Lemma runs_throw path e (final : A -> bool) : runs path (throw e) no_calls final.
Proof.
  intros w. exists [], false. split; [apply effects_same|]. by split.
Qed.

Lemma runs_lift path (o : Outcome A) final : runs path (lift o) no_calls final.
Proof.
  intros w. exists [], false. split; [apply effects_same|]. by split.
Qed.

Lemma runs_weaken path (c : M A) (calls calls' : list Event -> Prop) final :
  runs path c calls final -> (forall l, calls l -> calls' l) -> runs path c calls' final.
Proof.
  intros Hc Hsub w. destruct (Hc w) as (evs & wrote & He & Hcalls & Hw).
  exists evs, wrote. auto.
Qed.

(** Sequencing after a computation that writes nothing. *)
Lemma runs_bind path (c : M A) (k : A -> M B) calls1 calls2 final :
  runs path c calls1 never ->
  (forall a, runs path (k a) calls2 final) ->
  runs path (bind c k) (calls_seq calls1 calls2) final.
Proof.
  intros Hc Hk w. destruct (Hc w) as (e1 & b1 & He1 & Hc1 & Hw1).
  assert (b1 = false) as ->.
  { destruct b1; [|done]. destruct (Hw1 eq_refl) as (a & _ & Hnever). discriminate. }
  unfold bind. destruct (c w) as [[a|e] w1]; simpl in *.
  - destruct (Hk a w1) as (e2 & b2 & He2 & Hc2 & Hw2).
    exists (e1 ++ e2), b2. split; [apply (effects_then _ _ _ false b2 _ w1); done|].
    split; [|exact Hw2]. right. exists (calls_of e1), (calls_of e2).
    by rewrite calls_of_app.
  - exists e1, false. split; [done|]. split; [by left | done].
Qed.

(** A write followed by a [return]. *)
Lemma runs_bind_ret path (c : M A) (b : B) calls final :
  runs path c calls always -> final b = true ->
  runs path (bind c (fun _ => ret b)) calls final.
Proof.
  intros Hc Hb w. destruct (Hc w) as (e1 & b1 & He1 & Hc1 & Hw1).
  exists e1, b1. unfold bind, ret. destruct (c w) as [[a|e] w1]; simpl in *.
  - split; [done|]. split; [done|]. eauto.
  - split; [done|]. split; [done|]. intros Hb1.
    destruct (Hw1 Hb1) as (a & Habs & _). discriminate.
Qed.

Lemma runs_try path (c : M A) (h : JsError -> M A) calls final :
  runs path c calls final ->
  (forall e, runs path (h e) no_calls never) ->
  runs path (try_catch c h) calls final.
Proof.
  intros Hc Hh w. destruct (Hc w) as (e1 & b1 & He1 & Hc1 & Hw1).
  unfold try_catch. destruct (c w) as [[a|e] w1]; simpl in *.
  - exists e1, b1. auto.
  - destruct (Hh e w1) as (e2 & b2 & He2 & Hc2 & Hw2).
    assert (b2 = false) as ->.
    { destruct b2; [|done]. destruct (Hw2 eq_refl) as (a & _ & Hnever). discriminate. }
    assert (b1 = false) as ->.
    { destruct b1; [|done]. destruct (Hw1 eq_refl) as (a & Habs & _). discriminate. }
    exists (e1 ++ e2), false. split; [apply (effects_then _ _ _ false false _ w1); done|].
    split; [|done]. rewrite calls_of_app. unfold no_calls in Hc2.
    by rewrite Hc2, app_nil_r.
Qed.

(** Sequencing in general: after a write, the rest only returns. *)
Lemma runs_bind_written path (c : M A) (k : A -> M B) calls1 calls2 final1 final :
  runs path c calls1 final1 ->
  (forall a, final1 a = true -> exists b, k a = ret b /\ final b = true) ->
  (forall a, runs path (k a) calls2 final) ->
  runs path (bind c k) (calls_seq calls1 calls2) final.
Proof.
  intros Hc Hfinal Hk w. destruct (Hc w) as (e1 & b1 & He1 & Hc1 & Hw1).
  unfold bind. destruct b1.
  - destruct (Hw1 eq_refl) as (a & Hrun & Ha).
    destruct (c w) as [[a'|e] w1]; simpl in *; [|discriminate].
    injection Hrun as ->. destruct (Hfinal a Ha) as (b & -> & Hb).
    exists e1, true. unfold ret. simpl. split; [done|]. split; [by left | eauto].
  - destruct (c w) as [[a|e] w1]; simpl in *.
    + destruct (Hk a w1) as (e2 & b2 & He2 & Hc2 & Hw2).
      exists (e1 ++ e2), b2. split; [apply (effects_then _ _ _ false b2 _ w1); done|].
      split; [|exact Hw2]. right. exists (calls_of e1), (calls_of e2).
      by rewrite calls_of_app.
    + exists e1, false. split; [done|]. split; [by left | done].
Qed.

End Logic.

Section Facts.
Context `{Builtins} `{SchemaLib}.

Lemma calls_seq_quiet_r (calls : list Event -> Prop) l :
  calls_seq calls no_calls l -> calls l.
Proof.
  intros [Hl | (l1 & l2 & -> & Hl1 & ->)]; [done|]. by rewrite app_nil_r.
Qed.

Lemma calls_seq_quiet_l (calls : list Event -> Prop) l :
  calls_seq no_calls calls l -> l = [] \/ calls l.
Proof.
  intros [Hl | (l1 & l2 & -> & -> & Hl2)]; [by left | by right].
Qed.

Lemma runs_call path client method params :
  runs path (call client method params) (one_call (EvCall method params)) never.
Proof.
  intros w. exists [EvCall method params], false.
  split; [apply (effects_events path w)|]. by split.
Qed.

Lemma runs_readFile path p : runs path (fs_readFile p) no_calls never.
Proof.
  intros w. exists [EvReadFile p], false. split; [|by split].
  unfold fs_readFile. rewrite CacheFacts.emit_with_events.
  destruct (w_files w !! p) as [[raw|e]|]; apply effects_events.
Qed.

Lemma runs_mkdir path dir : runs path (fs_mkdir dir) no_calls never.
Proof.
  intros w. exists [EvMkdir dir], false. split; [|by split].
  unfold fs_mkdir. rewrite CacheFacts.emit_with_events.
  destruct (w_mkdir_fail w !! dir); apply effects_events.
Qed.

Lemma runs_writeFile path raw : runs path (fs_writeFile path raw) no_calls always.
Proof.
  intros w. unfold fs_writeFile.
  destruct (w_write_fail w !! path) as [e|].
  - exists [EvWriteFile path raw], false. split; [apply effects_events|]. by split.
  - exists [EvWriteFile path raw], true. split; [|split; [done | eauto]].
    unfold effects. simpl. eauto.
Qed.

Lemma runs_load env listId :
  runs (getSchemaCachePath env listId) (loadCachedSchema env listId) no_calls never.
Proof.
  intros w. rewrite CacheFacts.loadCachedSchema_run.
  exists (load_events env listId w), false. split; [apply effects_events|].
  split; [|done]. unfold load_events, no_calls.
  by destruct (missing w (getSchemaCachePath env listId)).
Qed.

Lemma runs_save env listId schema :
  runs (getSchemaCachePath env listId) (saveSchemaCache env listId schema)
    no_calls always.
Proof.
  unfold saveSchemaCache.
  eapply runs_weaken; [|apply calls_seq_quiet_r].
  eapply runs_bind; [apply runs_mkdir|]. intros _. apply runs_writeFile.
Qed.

_ _ _ _ _ _ _

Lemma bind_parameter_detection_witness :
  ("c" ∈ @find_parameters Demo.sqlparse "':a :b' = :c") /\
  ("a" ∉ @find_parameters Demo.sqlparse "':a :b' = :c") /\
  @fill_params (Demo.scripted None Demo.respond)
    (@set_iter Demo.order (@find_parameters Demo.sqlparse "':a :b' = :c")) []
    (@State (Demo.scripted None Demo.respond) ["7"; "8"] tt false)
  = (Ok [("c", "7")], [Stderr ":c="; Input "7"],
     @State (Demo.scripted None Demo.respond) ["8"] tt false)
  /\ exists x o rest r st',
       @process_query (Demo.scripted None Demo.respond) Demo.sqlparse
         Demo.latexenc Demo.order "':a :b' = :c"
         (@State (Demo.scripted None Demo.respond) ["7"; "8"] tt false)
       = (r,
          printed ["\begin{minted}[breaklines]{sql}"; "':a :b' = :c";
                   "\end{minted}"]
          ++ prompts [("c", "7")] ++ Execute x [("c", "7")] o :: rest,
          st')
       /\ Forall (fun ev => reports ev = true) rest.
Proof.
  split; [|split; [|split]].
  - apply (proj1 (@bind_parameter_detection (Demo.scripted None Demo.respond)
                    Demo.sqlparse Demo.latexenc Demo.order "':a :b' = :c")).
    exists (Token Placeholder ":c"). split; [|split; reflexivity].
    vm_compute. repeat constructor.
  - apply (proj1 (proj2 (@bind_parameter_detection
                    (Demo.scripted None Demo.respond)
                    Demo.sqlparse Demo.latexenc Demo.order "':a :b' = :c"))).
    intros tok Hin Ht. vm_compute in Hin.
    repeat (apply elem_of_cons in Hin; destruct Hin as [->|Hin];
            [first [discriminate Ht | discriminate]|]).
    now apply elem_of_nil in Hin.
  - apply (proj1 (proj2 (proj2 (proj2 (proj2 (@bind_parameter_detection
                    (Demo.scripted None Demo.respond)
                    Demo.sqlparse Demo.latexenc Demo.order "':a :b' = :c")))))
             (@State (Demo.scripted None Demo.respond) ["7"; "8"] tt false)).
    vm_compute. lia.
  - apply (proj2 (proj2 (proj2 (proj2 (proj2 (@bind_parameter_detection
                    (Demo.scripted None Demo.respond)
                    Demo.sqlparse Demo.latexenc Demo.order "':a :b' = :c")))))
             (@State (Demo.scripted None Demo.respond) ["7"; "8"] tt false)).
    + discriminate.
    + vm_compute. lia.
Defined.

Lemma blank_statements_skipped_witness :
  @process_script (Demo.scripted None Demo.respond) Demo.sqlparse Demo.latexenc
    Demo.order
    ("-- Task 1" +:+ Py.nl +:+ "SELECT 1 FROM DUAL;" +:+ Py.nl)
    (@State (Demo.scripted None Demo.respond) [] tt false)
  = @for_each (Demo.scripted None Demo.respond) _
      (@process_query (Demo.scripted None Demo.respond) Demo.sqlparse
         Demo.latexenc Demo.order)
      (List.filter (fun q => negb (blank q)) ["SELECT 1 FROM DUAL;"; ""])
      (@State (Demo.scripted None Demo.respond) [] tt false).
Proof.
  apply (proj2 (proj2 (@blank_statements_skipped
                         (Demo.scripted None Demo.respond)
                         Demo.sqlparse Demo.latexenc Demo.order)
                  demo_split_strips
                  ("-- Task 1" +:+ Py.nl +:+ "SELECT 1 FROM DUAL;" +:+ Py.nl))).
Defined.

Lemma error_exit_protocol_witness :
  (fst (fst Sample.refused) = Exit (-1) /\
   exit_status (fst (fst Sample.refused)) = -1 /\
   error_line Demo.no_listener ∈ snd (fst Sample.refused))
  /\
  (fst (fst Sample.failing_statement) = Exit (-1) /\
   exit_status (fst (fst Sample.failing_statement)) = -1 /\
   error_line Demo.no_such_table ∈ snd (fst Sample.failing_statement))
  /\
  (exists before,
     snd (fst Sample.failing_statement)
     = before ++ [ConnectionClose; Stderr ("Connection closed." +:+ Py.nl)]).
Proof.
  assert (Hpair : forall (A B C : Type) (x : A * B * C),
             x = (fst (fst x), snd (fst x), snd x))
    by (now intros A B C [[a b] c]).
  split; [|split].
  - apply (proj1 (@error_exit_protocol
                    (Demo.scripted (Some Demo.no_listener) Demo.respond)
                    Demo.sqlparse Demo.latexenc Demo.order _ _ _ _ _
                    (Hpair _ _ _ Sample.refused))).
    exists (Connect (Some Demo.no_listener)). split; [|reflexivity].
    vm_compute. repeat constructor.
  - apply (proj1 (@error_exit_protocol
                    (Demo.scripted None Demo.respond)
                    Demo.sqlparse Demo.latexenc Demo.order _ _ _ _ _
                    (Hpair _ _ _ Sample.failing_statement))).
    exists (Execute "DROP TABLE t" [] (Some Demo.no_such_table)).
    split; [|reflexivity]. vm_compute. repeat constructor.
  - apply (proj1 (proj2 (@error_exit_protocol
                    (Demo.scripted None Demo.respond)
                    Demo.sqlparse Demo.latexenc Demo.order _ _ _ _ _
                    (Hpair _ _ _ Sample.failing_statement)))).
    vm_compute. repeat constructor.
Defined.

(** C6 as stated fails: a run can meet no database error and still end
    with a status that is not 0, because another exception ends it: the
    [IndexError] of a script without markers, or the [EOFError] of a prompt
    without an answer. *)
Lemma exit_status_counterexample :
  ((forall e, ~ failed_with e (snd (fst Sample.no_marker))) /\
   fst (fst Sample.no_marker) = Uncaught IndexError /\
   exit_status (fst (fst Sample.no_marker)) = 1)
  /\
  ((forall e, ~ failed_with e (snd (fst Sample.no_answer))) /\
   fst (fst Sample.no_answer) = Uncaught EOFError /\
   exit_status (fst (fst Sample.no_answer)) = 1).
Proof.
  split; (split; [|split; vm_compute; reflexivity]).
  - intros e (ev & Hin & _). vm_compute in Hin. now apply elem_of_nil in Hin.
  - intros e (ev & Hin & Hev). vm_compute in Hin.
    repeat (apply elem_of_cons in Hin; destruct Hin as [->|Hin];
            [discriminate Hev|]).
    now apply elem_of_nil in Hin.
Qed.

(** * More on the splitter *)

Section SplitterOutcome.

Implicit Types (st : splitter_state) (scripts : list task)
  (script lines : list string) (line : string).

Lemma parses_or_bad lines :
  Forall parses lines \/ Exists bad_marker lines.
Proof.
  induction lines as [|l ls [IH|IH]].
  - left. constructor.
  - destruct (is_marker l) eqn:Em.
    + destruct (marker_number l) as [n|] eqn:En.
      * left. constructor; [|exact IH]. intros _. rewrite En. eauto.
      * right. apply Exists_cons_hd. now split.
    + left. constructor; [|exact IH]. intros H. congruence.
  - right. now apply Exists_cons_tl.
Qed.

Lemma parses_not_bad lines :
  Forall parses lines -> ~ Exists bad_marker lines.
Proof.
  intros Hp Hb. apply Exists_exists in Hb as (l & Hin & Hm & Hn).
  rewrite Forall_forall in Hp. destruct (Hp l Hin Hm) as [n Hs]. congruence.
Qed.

_ _ _ _ _ _ _

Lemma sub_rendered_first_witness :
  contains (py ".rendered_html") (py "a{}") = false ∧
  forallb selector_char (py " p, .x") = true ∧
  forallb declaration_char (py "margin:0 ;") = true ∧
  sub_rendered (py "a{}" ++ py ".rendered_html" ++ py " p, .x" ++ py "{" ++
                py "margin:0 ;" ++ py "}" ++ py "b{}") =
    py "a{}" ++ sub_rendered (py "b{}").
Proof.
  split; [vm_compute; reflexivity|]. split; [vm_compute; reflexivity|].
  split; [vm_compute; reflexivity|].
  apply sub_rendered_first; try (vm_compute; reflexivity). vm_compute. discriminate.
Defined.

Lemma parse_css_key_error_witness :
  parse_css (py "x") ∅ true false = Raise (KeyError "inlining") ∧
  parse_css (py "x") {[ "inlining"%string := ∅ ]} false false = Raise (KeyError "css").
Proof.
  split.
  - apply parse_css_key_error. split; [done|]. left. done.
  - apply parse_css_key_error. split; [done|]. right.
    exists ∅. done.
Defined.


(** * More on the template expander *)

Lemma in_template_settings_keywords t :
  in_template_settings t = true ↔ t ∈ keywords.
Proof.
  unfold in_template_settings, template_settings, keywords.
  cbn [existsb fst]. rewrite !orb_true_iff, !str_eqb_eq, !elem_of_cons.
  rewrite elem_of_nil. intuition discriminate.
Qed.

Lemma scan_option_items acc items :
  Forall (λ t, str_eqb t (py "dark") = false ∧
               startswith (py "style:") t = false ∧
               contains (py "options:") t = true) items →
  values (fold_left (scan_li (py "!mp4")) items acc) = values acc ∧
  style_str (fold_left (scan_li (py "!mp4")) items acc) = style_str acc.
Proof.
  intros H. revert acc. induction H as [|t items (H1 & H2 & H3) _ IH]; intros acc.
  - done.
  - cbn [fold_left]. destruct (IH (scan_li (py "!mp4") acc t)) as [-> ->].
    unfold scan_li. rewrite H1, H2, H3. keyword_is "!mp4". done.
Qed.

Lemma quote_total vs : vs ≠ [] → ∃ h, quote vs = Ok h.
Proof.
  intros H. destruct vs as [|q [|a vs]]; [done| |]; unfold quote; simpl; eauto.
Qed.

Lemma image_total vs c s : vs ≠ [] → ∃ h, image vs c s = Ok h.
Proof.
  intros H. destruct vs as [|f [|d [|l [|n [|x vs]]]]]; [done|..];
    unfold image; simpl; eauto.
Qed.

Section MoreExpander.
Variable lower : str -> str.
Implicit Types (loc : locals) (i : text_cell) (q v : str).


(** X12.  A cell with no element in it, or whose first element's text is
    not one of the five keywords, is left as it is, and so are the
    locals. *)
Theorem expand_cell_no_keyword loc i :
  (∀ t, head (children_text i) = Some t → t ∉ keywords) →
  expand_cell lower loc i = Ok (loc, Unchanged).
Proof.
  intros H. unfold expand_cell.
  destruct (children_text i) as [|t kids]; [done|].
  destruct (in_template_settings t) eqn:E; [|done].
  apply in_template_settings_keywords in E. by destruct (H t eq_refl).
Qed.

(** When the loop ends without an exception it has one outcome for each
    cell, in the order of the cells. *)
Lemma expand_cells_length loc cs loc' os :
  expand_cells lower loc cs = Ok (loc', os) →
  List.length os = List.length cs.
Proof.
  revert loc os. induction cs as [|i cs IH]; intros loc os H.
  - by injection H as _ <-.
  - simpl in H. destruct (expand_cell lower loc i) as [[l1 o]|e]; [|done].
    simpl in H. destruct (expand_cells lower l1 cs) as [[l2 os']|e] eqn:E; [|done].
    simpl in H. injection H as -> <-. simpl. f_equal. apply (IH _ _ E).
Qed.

_ _ _ _ _ _ _

What the task requires: The required output is the stretch of entries above from the line containing "runs path c calls1 never ->" through the line containing "Lemma runs_bind_written path", reproduced exactly.

Task solution:
  runs path c calls1 never ->
  (forall a, runs path (k a) calls2 final) ->
  runs path (bind c k) (calls_seq calls1 calls2) final.
Proof.
  intros Hc Hk w. destruct (Hc w) as (e1 & b1 & He1 & Hc1 & Hw1).
  assert (b1 = false) as ->.
  { destruct b1; [|done]. destruct (Hw1 eq_refl) as (a & _ & Hnever). discriminate. }
  unfold bind. destruct (c w) as [[a|e] w1]; simpl in *.
  - destruct (Hk a w1) as (e2 & b2 & He2 & Hc2 & Hw2).
    exists (e1 ++ e2), b2. split; [apply (effects_then _ _ _ false b2 _ w1); done|].
    split; [|exact Hw2]. right. exists (calls_of e1), (calls_of e2).
    by rewrite calls_of_app.
  - exists e1, false. split; [done|]. split; [by left | done].
Qed.

(** A write followed by a [return]. *)
Lemma runs_bind_ret path (c : M A) (b : B) calls final :
  runs path c calls always -> final b = true ->
  runs path (bind c (fun _ => ret b)) calls final.
Proof.
  intros Hc Hb w. destruct (Hc w) as (e1 & b1 & He1 & Hc1 & Hw1).
  exists e1, b1. unfold bind, ret. destruct (c w) as [[a|e] w1]; simpl in *.
  - split; [done|]. split; [done|]. eauto.
  - split; [done|]. split; [done|]. intros Hb1.
    destruct (Hw1 Hb1) as (a & Habs & _). discriminate.
Qed.

Lemma runs_try path (c : M A) (h : JsError -> M A) calls final :
  runs path c calls final ->
  (forall e, runs path (h e) no_calls never) ->
  runs path (try_catch c h) calls final.
Proof.
  intros Hc Hh w. destruct (Hc w) as (e1 & b1 & He1 & Hc1 & Hw1).
  unfold try_catch. destruct (c w) as [[a|e] w1]; simpl in *.
  - exists e1, b1. auto.
  - destruct (Hh e w1) as (e2 & b2 & He2 & Hc2 & Hw2).
    assert (b2 = false) as ->.
    { destruct b2; [|done]. destruct (Hw2 eq_refl) as (a & _ & Hnever). discriminate. }
    assert (b1 = false) as ->.
    { destruct b1; [|done]. destruct (Hw1 eq_refl) as (a & Habs & _). discriminate. }
    exists (e1 ++ e2), false. split; [apply (effects_then _ _ _ false false _ w1); done|].
    split; [|done]. rewrite calls_of_app. unfold no_calls in Hc2.
    by rewrite Hc2, app_nil_r.
Qed.

(** Sequencing in general: after a write, the rest only returns. *)
Lemma runs_bind_written path (c : M A) (k : A -> M B) calls1 calls2 final1 final :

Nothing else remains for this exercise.